What do you like least about this period? Anything that constrained you or that you had to plot carefully around?

All war is brutal of course. But while I was becoming an RN, I had to take a class in Nursing History. I read with horror how the Germans had executed, by firing squad, Nurse Edith Cavell as a spy, simply because she helped wounded Belgian, French and English soldiers recover enough to slip out of German-occupied Belgium. I even had bad dreams for awhile about the incident.



Anything you flat-out altered or “fudged”? If so, why?

Research didn’t uncover any plan for the British to try to sneak into Belgium and rescue her, but I ignored that for purposes of the story I was writing. Why? Because that was one of the reasons I wanted to write the book.



Any gaffs or mea culpas you want to fess up to before readers get their hands on the book? I know I always seem to find one after the book has gone to press. *sigh*

Not that I yet have found.



Tell us a little about your hero.

Lucky” Luke Ray idolized his father and blamed his mother for the fact his father left them, leaving him behind. He has a lot to learn during the course of the story.



What sparked this book? Was it a character? An historical event? A scene you just couldn’t get out of your head?

I’ve mentioned my friend’s pilot father and Nurse Edith Cavell. As a nurse myself, I couldn’t help but identify with her.



Did you have to do any major research for this book? Did you stumble across anything really interesting that you didn’t already know?

Major is right! I knew nothing about Belgium, for one thing. Most of the research was done years ago when my second husband was still alive. He became interested in WWI after doing a book for a packager about it. Packagers are people who set up an organization, plan a series of books and then recruit authors to write them, usually using the same pseudonym on all the books, the author’s name appearing only on the copyright page. We wrote quite a few books for this packager. So , though we’d never actually done a book together, we planned NIGHTINGALE MAN and split up the research. But he died before we’d done much more that plot it out and begin it. So it sat there for years before I decided to take a look and see if I could write it alone. Reading through it, I realized , since neither of us had know anything about flying, I’d need help. By then the Viking from my past had come back into my life and, hey, he’d been a Navy pilot and flown all kinds of small planes since WWII. Turned out he’d always been fascinated by old planes. So we took a trip to Rhinebeck, NY where they have all those WWI planes and stage mock dog fights. He talked to the pilots and made sure he knew the differences in the old planes and the ones he’d flown. Research provided the rest. He didn’t do any of the writing but kept me on track while I wrote about the planes--correcting any errors.
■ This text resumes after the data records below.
(** The message kinds above 63 survive the wire (instance of the pool independence of
    [coder.Marshal] for the Message type). *)
Lemma Marshal_pool_independent_witness :
  ∃ bs p', @coder_Marshal Message (@Message_Codable range_forward) 0 [mkEncoder []]
      (mkMessage {[PropertyChannel := "news"]} xc8 [x01; x02]) = (Ok bs, p') ∧
    pool_wf p' ∧
    bs = @enc_of _ _ (@Message_laws range_forward)
      (mkMessage {[PropertyChannel := "news"]} xc8 [x01; x02]) ∧
    @coder_Unmarshal Message (@Message_Codable range_forward) bs =
      Ok (mkMessage {[PropertyChannel := "news"]} xc8 [x01; x02]).
Proof.
  apply (@Marshal_pool_independent _ _ (@Message_laws range_forward)).
  - by repeat constructor.
  - vm_decide.
  - vm_compute. done.
Defined.
Lemma members_connected_witness :
  let b := @apply_events range_forward range_forward (take 2 sample_events) empty_registry in
  t_get (channelClients b) 1 "chess" "phone" = Some "tcp" ∧
  t_get (clientChannels b) 1 "phone" "chess" = Some tt.
Proof.
  split; [by vm_compute|].
  apply (@members_connected range_forward range_forward (take 2 sample_events) 1 "chess" "phone" "tcp");
    [vm_decide|by vm_compute].
Defined.

(** In a reached registry, closing a client removes its entry and every
    delivery to it on that node.  The client's own list of channels, however, is kept: the
    deferred call deletes the field named like the user, so every other channel stays listed
    after the client is gone. *)
Theorem userClosed_effect `{!GoRange Z, !GoRange string} (es : list event) uid cid n :
  small_along es empty_registry →
  let b := apply_events es empty_registry in
  let b' := userClosed (mkUserClosed uid cid n) b in
  t_get (userClients b') n uid cid = None ∧
  (∀ ch, t_get (channelClients b') n ch cid = None) ∧
  (∀ ch, ch ≠ uid → t_get (clientChannels b') n cid ch = t_get (clientChannels b) n cid ch) ∧
  (∀ u c, (u ≠ uid ∨ c ≠ cid) → t_get (userClients b') n u c = t_get (userClients b) n u c).
Proof.
  intros Hs b b'. pose proof (view_inv_reached es Hs) as Hi. fold b in Hi.
  destruct (apply_events_refines es empty_registry registry_wf_empty Hs) as [Hw _]. fold b in Hw.
  assert (registry_small b) as Hsb.
  { unfold b. clear -Hs. revert Hs. generalize empty_registry.
    induction es as [|e es IH]; intros r [Hr Hs]; [done|]. by apply IH. }
  destruct (userClosed_refines (mkUserClosed uid cid n) b Hw Hsb) as [_ (Hu & Hm & Hh & _)].
  simpl in Hu, Hm, Hh. fold b' in Hu, Hm, Hh. split_and!.
  - rewrite Hu. by rewrite decide_True.
  - intros ch. rewrite Hm. case_decide as Hd; [done|].
    destruct (t_get (channelClients b) n ch cid) as [net|] eqn:E; [|done].
    destruct (Hi n ch cid net E) as [E' _]. simpl in E'. destruct Hd. by rewrite E'.
  - intros ch Hch. rewrite Hh. by rewrite decide_False by naive_solver.
  - intros u c Hne. rewrite Hu. by rewrite decide_False by naive_solver.
Qed.

Lemma userClosed_effect_witness :
  let b := @apply_events range_forward range_forward (take 2 sample_events) empty_registry in
  let b' := @userClosed range_forward (mkUserClosed "alice" "phone" 1) b in
  t_get (channelClients b') 1 "chess" "phone" = None ∧
  t_get (clientChannels b') 1 "phone" "chess" = Some tt.
Proof.
  pose proof (@userClosed_effect range_forward range_forward (take 2 sample_events) "alice" "phone" 1
    ltac:(vm_decide)) as (_ & H1 & H2 & _).
  split; [apply H1|]. rewrite (H2 "chess") by done. by vm_compute.
Defined.

(** Stale network: when a client opens again on the same node over another network, its
    user entry changes but the channels it had joined earlier keep the old network, to which
    messages to the channel are then addressed. *)
Theorem reopen_keeps_network `{!GoRange Z, !GoRange string} (b : registry) op ch net :
  registry_wf b →
  t_get (channelClients b) (opened_nodeID op) ch (opened_cid op) = Some net →
  opened_channels op !! ch = None →
  t_get (userClients (userOpened op b)) (opened_nodeID op) (opened_uid op) (opened_cid op) =
    Some (opened_net op) ∧
  t_get (channelClients (userOpened op b)) (opened_nodeID op) ch (opened_cid op) = Some net.
Proof.
  intros Hb E Hch. destruct (userOpened_refines op b Hb) as [_ (Hu & Hm & _)].
  destruct op as [uid cid net' id chs]. simpl in *. rewrite Hu, Hm. split.
  - by rewrite decide_True.
  - rewrite decide_False; [done|]. intros (_ & _ & [? Hc]). congruence.
Qed.

Lemma reopen_keeps_network_witness :
  let b := @apply_events range_forward range_forward (take 2 sample_events) empty_registry in
  t_get (channelClients (@userOpened range_forward
    (mkUserOpened "alice" "phone" "ws" 1 ∅) b)) 1 "chess" "phone" = Some "tcp".
Proof.
  apply (@reopen_keeps_network range_forward range_forward _
    (mkUserOpened "alice" "phone" "ws" 1 ∅) "chess" "tcp"); [|by vm_compute|done].
  apply (@apply_events_refines range_forward range_forward (take 2 sample_events) empty_registry);
    [apply registry_wf_empty|vm_decide].
Defined.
What/Who do you like to read?

What I read depends on my state of mind. Right now I’m into suspense and mystery. So both Faye and Jonathan Kellerman. Dana Stabenow, Nevada Barr and Michael Connelly.



Care to share a bit about your writing process? Are you a pantser or a plotter? Do you write multiple drafts or clean up as you go?

I’m a single draft plotter. By that, I mean I do a lengthy synopsis of the book first, then begin. The synopsis is not written in stone and my characters frequently depart from it, but never so far I get off track. I allow myself to go back and edit the chapter before the one I’m about to write.. This continues all the way through the book--but one chapter back only. The only exception is if I discover something has to be changed back farther. This method works for me. Keeping it limited to one chapter allows me to get back into the flow of the book, cuts down editing at the end of the book, and doesn’t permit me to waste time. After I’m done, I start from the beginning and edit my way through. But this is learned behavior. I wrote and sold my first two books as complete books. My agent couldn’t give away my third. Then he called me and said a packager was doing a Zodiac series and needed an author for Sagittarius. Could I get a synopsis and three chapters to him? Green as grass Jane asked, “What’s a synopsis?” After a pause, he told me. So I did what he said, wrote three chapters and got a contract. What an eye-opener. After a time I went back and wrote a synopsis for that third finished book and could clearly see I’d wandered all over the place. So I wrote a new synopsis and redid the book. He sold it, and I learned a valuable lesson--I needed a guideline to keep from straying.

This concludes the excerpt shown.